Miguel Delibes
Cuando yo salí del
pueblo, hace la friolera de cuarenta y ocho años, y me topé con el Aniano, el
Cosario, bajo el chopo del Elicio, frente al palomar de la tía Zenona, Cena, ya
en el camino del Pozal de la Culebra. Y el Aniano se vino a mí y me dijo: “¿Dónde
va el Estudiante?”. Y yo le dije: “¡Qué sé yo! Lejos”. “¿Por tiempo?” dijo él.

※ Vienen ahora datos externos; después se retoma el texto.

(** * StatWrap asset utilities (app/utils/asset.js): a shallow embedding

    The module [AssetUtil] of StatWrap is a collection of static functions
    over the project's asset tree.  This development embeds the functions
    that query, filter and re-root the tree, together with the parts of the
    JavaScript runtime they rely on (String methods, Node's [path] module in
    its POSIX flavour), and proves properties of them.

    Conventions of the embedding:
    - a JavaScript string is a [string]; indices are [Z] because the String
      methods answer -1 for "not found";
    - [null] and [undefined] in a field that holds a string or an object are
      [None];
    - a thrown [TypeError] is the [Throw] outcome of the [result] monad;
    - objects that the code mutates in place live in a [store] (section
      "Objects in a store"); the value-level functions describe the tree a
      call returns. *)

From Stdlib Require Import String Ascii List ZArith Lia Bool.
From stdpp Require Import base option list strings.

Import ListNotations.
Local Open Scope string_scope.
Local Open Scope Z_scope.

(** ** JavaScript values that may sit in a loosely typed field *)

Inductive jsval : Type :=
| JUndefined
| JNull
| JBool (b : bool)
| JNum (z : Z)
| JStr (s : string).

(** ToBoolean, as used by [!x] and [if (x)]. *)
Definition truthy (v : jsval) : bool :=
  match v with
  | JUndefined | JNull => false
  | JBool b => b
  | JNum z => negb (z =? 0)
  | JStr s => negb (String.eqb s "")
  end.

(** A string used as a condition: the empty string is falsy. *)
Definition str_truthy (s : string) : bool := negb (String.eqb s "").

(** A nullable string used as a condition ([!uri]). *)
Definition ostr_truthy (o : option string) : bool :=
  match o with
  | None => false
  | Some s => str_truthy s
  end.

(** ** Outcomes: a call returns or throws *)

Inductive result (A : Type) : Type :=
| Ok (a : A)
| Throw (e : string).
Arguments Ok {A} a.
Arguments Throw {A} e.

#[global] Instance result_ret : MRet result := fun _ a => Ok a.

#[global] Instance result_bind : MBind result := fun _ _ k r =>
  match r with
  | Ok a => k a
  | Throw e => Throw e
  end.

Definition ERR_INVALID_ARG_TYPE : string := "ERR_INVALID_ARG_TYPE".

(** ** String methods *)

Module JsString.

Definition len (s : string) : Z := Z.of_nat (String.length s).

(** [s.split(sep)] for a separator given as a class of characters: one
    character in [p] ends a piece.  The result is never empty. *)
Fixpoint split_on (p : ascii -> bool) (s : string) : list string :=
  match s with
  | EmptyString => [EmptyString]
  | String c r =>
      if p c then EmptyString :: split_on p r
      else match split_on p r with
           | [] => [String c EmptyString]
           | h :: t => String c h :: t
           end
  end.

(** [pieces.join(sep)] *)
Fixpoint join (sep : string) (l : list string) : string :=
  match l with
  | [] => ""
  | [x] => x
  | x :: r => x ++ sep ++ join sep r
  end.

(** [s.indexOf(pat)], searching from the offset [i] of [s] in the whole
    string. *)
Fixpoint indexOf_from (s pat : string) (i : Z) : Z :=
  if String.prefix pat s then i
  else match s with
       | EmptyString => -1
       | String _ r => indexOf_from r pat (i + 1)
       end.

Definition indexOf (s pat : string) : Z := indexOf_from s pat 0.

Definition includes (s pat : string) : bool := 0 <=? indexOf s pat.

(** [s.lastIndexOf(pat)] *)
Fixpoint lastIndexOf_from (s pat : string) (i : Z) : Z :=
  match s with
  | EmptyString => if String.prefix pat "" then i else -1
  | String _ r =>
      let k := lastIndexOf_from r pat (i + 1) in
      if 0 <=? k then k
      else if String.prefix pat s then i else -1
  end.

Definition lastIndexOf (s pat : string) : Z := lastIndexOf_from s pat 0.

Fixpoint take (n : nat) (s : string) : string :=
  match n, s with
  | S k, String c r => String c (take k r)
  | _, _ => ""
  end.

Fixpoint drop (n : nat) (s : string) : string :=
  match n, s with
  | S k, String _ r => drop k r
  | _, _ => s
  end.

Definition clamp (s : string) (i : Z) : Z := Z.max 0 (Z.min i (len s)).

(** [s.substring(a, b)]: both ends are clamped to [0, length] and swapped
    when they come in the wrong order. *)
Definition substring (s : string) (a b : Z) : string :=
  let a' := clamp s a in
  let b' := clamp s b in
  let lo := Z.min a' b' in
  let hi := Z.max a' b' in
  take (Z.to_nat (hi - lo)) (drop (Z.to_nat lo) s).

(** [s.slice(a)] for a non-negative start. *)
Definition slice_from (s : string) (a : Z) : string :=
  drop (Z.to_nat (clamp s a)) s.

(** White space removed by [trim] (the characters below 128 of the
    ECMAScript WhiteSpace and LineTerminator classes). *)
Definition is_ws (c : ascii) : bool :=
  let n := nat_of_ascii c in
  (Nat.eqb n 32 || Nat.eqb n 9 || Nat.eqb n 10 || Nat.eqb n 11
   || Nat.eqb n 12 || Nat.eqb n 13)%bool.

Fixpoint trimStart (s : string) : string :=
  match s with
  | String c r => if is_ws c then trimStart r else s
  | EmptyString => ""
  end.

(** [trimEnd]: a character is kept when it is not white space or when
    something is kept after it. *)
Fixpoint trimEnd (s : string) : string :=
  match s with
  | EmptyString => ""
  | String c r =>
      match trimEnd r with
      | EmptyString => if is_ws c then "" else String c ""
      | r' => String c r'
      end
  end.

Definition trim (s : string) : string := trimEnd (trimStart s).

End JsString.

(** ** Node's [path] module, POSIX flavour

    [path] is a built-in of the Node.js runtime, not a file of the
    repository.  The model follows its documented POSIX behaviour
    ([path.sep] is "/"): [resolve] walks its arguments from right to left
    until an absolute one is met, falls back on the working directory, and
    normalises the segments; [relative] resolves both paths and writes the
    way from one to the other.  Arguments that are not strings make both
    throw a [TypeError] ([ERR_INVALID_ARG_TYPE]) when they are validated;
    an argument is [None] when the caller passed [null] or [undefined]. *)

Module path.

Import JsString.

Definition sep : string := "/".

Definition is_sep (c : ascii) : bool := Ascii.eqb c "/"%char.

Definition isAbsolute (p : string) : bool :=
  match p with
  | String c _ => is_sep c
  | EmptyString => false
  end.

(** One segment met by [normalizeString]; [stack] holds the segments kept
    so far, the last one first. *)
Definition norm_step (allowAboveRoot : bool) (stack : list string)
    (seg : string) : list string :=
  if (String.eqb seg "" || String.eqb seg ".")%bool then stack
  else if String.eqb seg ".." then
    match stack with
    | top :: rest =>
        if String.eqb top ".."
        then (if allowAboveRoot then ".." :: stack else stack)
        else rest
    | [] => if allowAboveRoot then [".."] else []
    end
  else seg :: stack.

Definition normalizeSegments (allowAboveRoot : bool)
    (segs : list string) : list string :=
  rev (fold_left (norm_step allowAboveRoot) segs []).

Definition normalizeString (p : string) (allowAboveRoot : bool) : string :=
  join "/" (normalizeSegments allowAboveRoot (split_on is_sep p)).

(** The loop of [resolve]: [rargs] are the arguments still to visit, the
    last one first, with the working directory at the very end. *)
Fixpoint resolve_loop (rargs : list (option string))
    (resolvedPath : string) : result (string * bool) :=
  match rargs with
  | [] => Ok (resolvedPath, false)
  | None :: _ => Throw ERR_INVALID_ARG_TYPE
  | Some p :: rest =>
      if String.eqb p "" then resolve_loop rest resolvedPath
      else
        let resolvedPath := p ++ "/" ++ resolvedPath in
        if isAbsolute p then Ok (resolvedPath, true)
        else resolve_loop rest resolvedPath
  end.

Definition resolve (cwd : string) (args : list (option string))
    : result string :=
  r ← resolve_loop (rev args ++ [Some cwd]) "";
  let resolvedPath := normalizeString r.1 (negb r.2) in
  if r.2 then Ok ("/" ++ resolvedPath)
  else if String.eqb resolvedPath "" then Ok "." else Ok resolvedPath.

(** The segments of a resolved path. *)
Definition segments (p : string) : list string :=
  filter (fun s => s <> "") (split_on is_sep p).

Fixpoint strip_common (fs ts : list string) : list string * list string :=
  match fs, ts with
  | f :: fs', t :: ts' =>
      if String.eqb f t then strip_common fs' ts' else (fs, ts)
  | _, _ => (fs, ts)
  end.

(** The way from the resolved path [from] to the resolved path [to]: one
    ".." for each segment of [from] below the common ancestor, then the
    segments of [to] below it. *)
Definition relative_resolved (from to : string) : string :=
  let ft := strip_common (segments from) (segments to) in
  join "/" (map (fun _ => "..") ft.1 ++ ft.2).

Definition relative (cwd : string) (from to : option string)
    : result string :=
  match from, to with
  | Some f, Some t =>
      if String.eqb f t then Ok ""
      else
        f' ← resolve cwd [Some f];
        t' ← resolve cwd [Some t];
        if String.eqb f' t' then Ok "" else Ok (relative_resolved f' t')
  | _, _ => Throw ERR_INVALID_ARG_TYPE
  end.

(** [path.basename(p)] without a suffix: trailing separators are skipped and
    the answer is what stands after the separator before them, the empty
    string when [p] holds nothing but separators. *)
Definition basename (p : string) : string := List.last (segments p) "".

End path.

(** ** Data model *)

(** Modelled from the spec: [Constants.AssetType] (constants/constants.js is
    not among the sources); the spec gives the kinds of an asset as the
    closed set FILE, DIRECTORY, FOLDER, URL. *)
Inductive AssetType : Type := FILE | DIRECTORY | FOLDER | URL.

#[global] Instance AssetType_eq_dec : EqDecision AssetType.
Proof. solve_decision. Defined.

#[global] Instance jsval_eq_dec : EqDecision jsval.
Proof. solve_decision. Defined.

(** The values of the data model are those JSON can carry: a property that
    is missing and a property that is [undefined] are not told apart (both
    read as [undefined], and [JSON.stringify] writes neither), so the
    records below stand for an object and for its JSON copy alike.

    An entry of [asset.metadata]: [{ id, include, ... }].  [include] is read
    through [!entry.include], so any value is possible there; a missing field
    reads as [JUndefined]. *)
Record metadata_entry : Type := MetadataEntry {
  m_id : string;
  m_include : jsval;
  m_rest : list (string * jsval)
}.

(** A note; [note_uri] is its [uri] property, [note_data] the others. *)
Record note : Type := Note {
  note_data : list (string * jsval);
  note_uri : option string
}.

(** One asset object.  [C] is what the [children] array holds: assets
    themselves in a tree value, references in a store. *)
Record node (C : Type) : Type := Build_node {
  uri : option string;
  type : option AssetType;
  name : option string;
  attributes : option (list (string * jsval));
  metadata : option (list metadata_entry);
  notes : option (list note);
  children : option (list C)
}.
Arguments Build_node {C}.
Arguments uri {C}.
Arguments type {C}.
Arguments name {C}.
Arguments attributes {C}.
Arguments metadata {C}.
Arguments notes {C}.
Arguments children {C}.

(** [asset.uri = u] *)
Definition set_uri {C} (n : node C) (u : option string) : node C :=
  Build_node u (type n) (name n) (attributes n) (metadata n) (notes n)
    (children n).

(** [{ ...asset, children: cs }] *)
Definition set_children {C D} (n : node C) (cs : option (list D)) : node D :=
  Build_node (uri n) (type n) (name n) (attributes n) (metadata n) (notes n)
    cs.

(** The asset tree as a value. *)
Unset Elimination Schemes.
Inductive asset : Type := Asset (n : node asset).
Set Elimination Schemes.

Definition obj (a : asset) : node asset := let 'Asset n := a in n.

(** The depth of a tree: the number of nested calls a traversal needs. *)
Fixpoint depth (a : asset) : nat :=
  match children (obj a) with
  | None => 1
  | Some cs => S (foldr (fun c d => Nat.max (depth c) d) 0%nat cs)
  end.

(** The nodes of a tree, parents before children, children in order. *)
Fixpoint preorder (a : asset) : list asset :=
  a :: match children (obj a) with
       | None => []
       | Some cs => concat (map preorder cs)
       end.

(** What the first argument of [getExtensionFromUri] can be: nothing, a URI,
    or an object with a [uri] attribute. *)
Inductive item : Type :=
| ItemAbsent
| ItemString (s : string)
| ItemObject (a : asset).

(** ** The functions of [AssetUtil] *)

Section AssetUtil.

(** [process.cwd()], the directory [path.resolve] falls back on. *)
Variable cwd : string.

(** [FileHandler.id], the identifier of the file handler
    (services/assets/handlers/file.js is not among the sources). *)
Variable FileHandler_id : string.

Import JsString.

Definition getHandlerMetadata (handler : option string)
    (metadata : option (list metadata_entry)) : option metadata_entry :=
  match metadata with
  | None | Some [] => None
  | Some ms =>
      match handler with
      | None => None
      | Some h =>
          if (negb (str_truthy h) || String.eqb (trim h) "")%bool then None
          else find (fun m => String.eqb (m_id m) h) ms
      end
  end.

Y yo le dije: “Ni lo sé”. Y él me dijo con su servicial docilidad: “Voy a la
capital. ¿Te se ofrece algo?”. Y yo le dije: “Nada, gracias Aniano”.
Ya en el año
cinco, y al marchar a la ciudad para lo del bachillerato, avergonzaba ser de
pueblo y que los profesores me preguntasen (sin indagar antes si yo era de
pueblo o de ciudad): “Isidoro ¿de qué pueblo eres tú?” Y también me mortificaba
que los externos se dieran de codo y cuchichearan entre sí: “¿Te has fijado qué
cara de pueblo tiene el Isidoro?” O, simplemente, que prescindieran de mí
cuando echaban a pies para disputar una partida de zancos o de pelota china y
dijeran despectivamente “Ése no; ése es de pueblo”. Y yo ponía buen cuidado por
entonces en evitar decir: “Allá en mi pueblo”… o “El día que regrese a mi
pueblo”, pero, a pesar de ello, el Topo, el profesor de Aritmética y Geometría,
me dijo una tarde en que yo no acertaba a demostrar que los ángulos de un
triángulo equivalen a dos rectos: “Siéntate, llevas el pueblo escrito en la
cara”.
Y, a partir de
entonces, el hecho de ser de pueblo se me hacía una desgracia y yo no podía
explicar cómo se cazan gorriones con cepos o colorines con liga, que los
espárragos, junto al arroyo, brotarán más recio echándoles porquería de
caballo, porque mis compañeros me menospreciaban y se reían de mí. Y toda mi
ilusión, por aquel tiempo, estribaba en confundirme con los muchachos de ciudad
y carecer de un pueblo que parecía que le marcaba a uno, como a las reses,
hasta la muerte. Y cada vez que en vacaciones visitaba el pueblo, me ilusionaba
que mis viejos amigos, que seguían matando tordas con el tirachinas y cazando
ranas en la charca con un alfiler y un trapo rojo, dijeran con desprecio: “Mira
el Isi, va cogiendo andares de señoritingo”.
Así que, en
cuanto pude, me largué de allí, a Bilbao, donde decían que embarcaban mozos
gratis para el Canal de Panamá y que luego le descontaban a uno el pasaje de la
soldada. Pero aquello no me gustó, porque ya por entonces padecía yo del
espinazo y me doblaba mal y se me antojaba que no estaba hecho para trabajos
tan rudos y, así de que llegué, me puse primero de guardagujas y después de
portero en la Escuela Normal y más tarde empecé a trabajar las radios Philips
que dejaban una punta de pesos sin ensuciarse uno las manos.
Pero lo
curioso es que allá no me mortificaba tener un pueblo y hasta deseaba que
cualquiera me preguntase algo para decirle: “Allá, en mi pueblo, el cerdo lo
matan así, o asao”. O bien: “Allá en mi pueblo, los hombres visten traje de
pana rayada y las mujeres sayas negras, largas hasta los pies”. O bien: “Allá,
en mi pueblo, la tierra y el agua son tan calcáreas que los pollos se asfixian
dentro del huevo sin llegar a romper el cascarón”. O bien: “Allá, en mi pueblo,
si el enjambre se larga, basta arrimarle una escriña agujereada con una rama de
carrasco para reintegrarle a la colmena”.
Y empecé a
darme cuenta, entonces, de que ser de pueblo era un don de Dios y que ser de
ciudad era un poco como ser inclusero y que los tesos y el nido de la cigüeña y
los chopos y el riachuelo y el soto eran siempre los mismos, mientras las pilas
de ladrillo y los bloques de cemento y las montañas de piedra de la ciudad
cambiaban cada día y con los años no restaba allí un solo testigo del
nacimiento de uno, porque mientras el pueblo permanecía, la ciudad se
desintegraba por aquello del progreso y las perspectivas de futuro.